• _YOUR GOAL_
Repeat the entries verbatim.

• _DATA FOR THIS TASK_
Lemma quote_visible (w : str) : trim (quote w) = quote w.
Proof.
  apply trim_id. change (quote w) with ([dq] ++ quote_body w ++ [dq]).
  apply trimmed_ends; try done; by apply trimmed_nows.
Qed.

(** A value that is typed as a quoted string is saved as that string; when
    the saved rule is opened again and saved unchanged, a string that reads as
    JSON is saved as that JSON value. *)
Theorem quoted_value_retyped (o o' : ParamOverrideOperation) (w : str) (v : json) (seed n : Z) :
  modes_ok o -> m_value (meta_of (o_mode o)) = true -> o_value_text o = quote w -> json_parse (trim w) = Some v ->
  normalizeOperation clock (operationPayload o) seed = (Ok o', n) ->
  saved_value o = Some (JStr w) /\ saved_value o' = Some v.
Proof.
  intros [Hm Hcs] Hv Hw Hj Ho'. destruct (operation_reread o seed Hm Hcs) as (o'' & n' & Hn & Hr).
  rewrite Ho' in Hn. injection Hn as <- <-.
  assert (Hl : parseLooseValue (quote w) = JStr w).
  { unfold parseLooseValue. rewrite quote_visible. change (quote w =?s []) with false. cbv iota.
    by rewrite json_parse_quote. }
  split; [by rewrite saved_value_eq, Hw, Hl|].
  rewrite saved_value_eq; [|by rewrite (ro_mode _ _ Hr)|by rewrite (ro_mode _ _ Hr)].
  rewrite (ro_value _ _ Hr Hv), Hw. unfold shown_text. rewrite Hl. cbn [toValueText].
  unfold parseLooseValue. destruct (str_eqb_spec (trim w) []) as [E|E]; [by rewrite E in Hj|]. by rewrite Hj.
Qed.

(** ** Drafts of structured values *)

(** A status code that the draft keeps. *)
Definition status_ok (n : Z) : bool :=
  match parse_num (stringify_num (num_of_Z n)) with
  | Some (x, []) => num_same x (num_of_Z n) && num_same (http_status_or_400 (num_of_Z n)) (num_of_Z n)
  | _ => false
  end.

Lemma status_ok_range (n : Z) : 100 <= n <= 599 -> status_ok n = true.
Proof.
  intros Hn. assert (H : forallb status_ok (seqZ 100 500) = true) by (vm_compute; reflexivity).
  rewrite forallb_forall in H. apply H. apply list_elem_of_In, elem_of_seqZ. lia.
Qed.

Lemma status_kept (n : Z) :
  100 <= n <= 599 -> num_ok (num_of_Z n) /\ http_status_or_400 (num_of_Z n) = num_of_Z n.
Proof.
  intros Hn. apply status_ok_range in Hn. unfold status_ok in Hn. unfold num_ok.
  destruct (parse_num _) as [[x [|c r]]|]; [|done..]. js_simp.
  repeat match goal with H : num_same _ _ = true |- _ => apply num_same_eq in H end. subst. done.
Qed.

Lemma text_or_empty_str (w : str) : text_or_empty (Some (JStr w)) = trim w.
Proof. unfold text_or_empty. by destruct w. Qed.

• _SOLUTION FOR THIS TASK_
Lemma quote_visible (w : str) : trim (quote w) = quote w.
Proof.
  apply trim_id. change (quote w) with ([dq] ++ quote_body w ++ [dq]).
  apply trimmed_ends; try done; by apply trimmed_nows.
Qed.

(** A value that is typed as a quoted string is saved as that string; when
    the saved rule is opened again and saved unchanged, a string that reads as
    JSON is saved as that JSON value. *)
Theorem quoted_value_retyped (o o' : ParamOverrideOperation) (w : str) (v : json) (seed n : Z) :
  modes_ok o -> m_value (meta_of (o_mode o)) = true -> o_value_text o = quote w -> json_parse (trim w) = Some v ->
  normalizeOperation clock (operationPayload o) seed = (Ok o', n) ->
  saved_value o = Some (JStr w) /\ saved_value o' = Some v.
Proof.
  intros [Hm Hcs] Hv Hw Hj Ho'. destruct (operation_reread o seed Hm Hcs) as (o'' & n' & Hn & Hr).
  rewrite Ho' in Hn. injection Hn as <- <-.
  assert (Hl : parseLooseValue (quote w) = JStr w).
  { unfold parseLooseValue. rewrite quote_visible. change (quote w =?s []) with false. cbv iota.
    by rewrite json_parse_quote. }
  split; [by rewrite saved_value_eq, Hw, Hl|].
  rewrite saved_value_eq; [|by rewrite (ro_mode _ _ Hr)|by rewrite (ro_mode _ _ Hr)].
  rewrite (ro_value _ _ Hr Hv), Hw. unfold shown_text. rewrite Hl. cbn [toValueText].
  unfold parseLooseValue. destruct (str_eqb_spec (trim w) []) as [E|E]; [by rewrite E in Hj|]. by rewrite Hj.
Qed.

(** ** Drafts of structured values *)

(** A status code that the draft keeps. *)
Definition status_ok (n : Z) : bool :=
  match parse_num (stringify_num (num_of_Z n)) with
  | Some (x, []) => num_same x (num_of_Z n) && num_same (http_status_or_400 (num_of_Z n)) (num_of_Z n)
  | _ => false
  end.

Lemma status_ok_range (n : Z) : 100 <= n <= 599 -> status_ok n = true.
Proof.
  intros Hn. assert (H : forallb status_ok (seqZ 100 500) = true) by (vm_compute; reflexivity).
  rewrite forallb_forall in H. apply H. apply list_elem_of_In, elem_of_seqZ. lia.
Qed.

Lemma status_kept (n : Z) :
  100 <= n <= 599 -> num_ok (num_of_Z n) /\ http_status_or_400 (num_of_Z n) = num_of_Z n.
Proof.
  intros Hn. apply status_ok_range in Hn. unfold status_ok in Hn. unfold num_ok.
  destruct (parse_num _) as [[x [|c r]]|]; [|done..]. js_simp.
  repeat match goal with H : num_same _ _ = true |- _ => apply num_same_eq in H end. subst. done.
Qed.

Lemma text_or_empty_str (w : str) : text_or_empty (Some (JStr w)) = trim w.
Proof. unfold text_or_empty. by destruct w. Qed.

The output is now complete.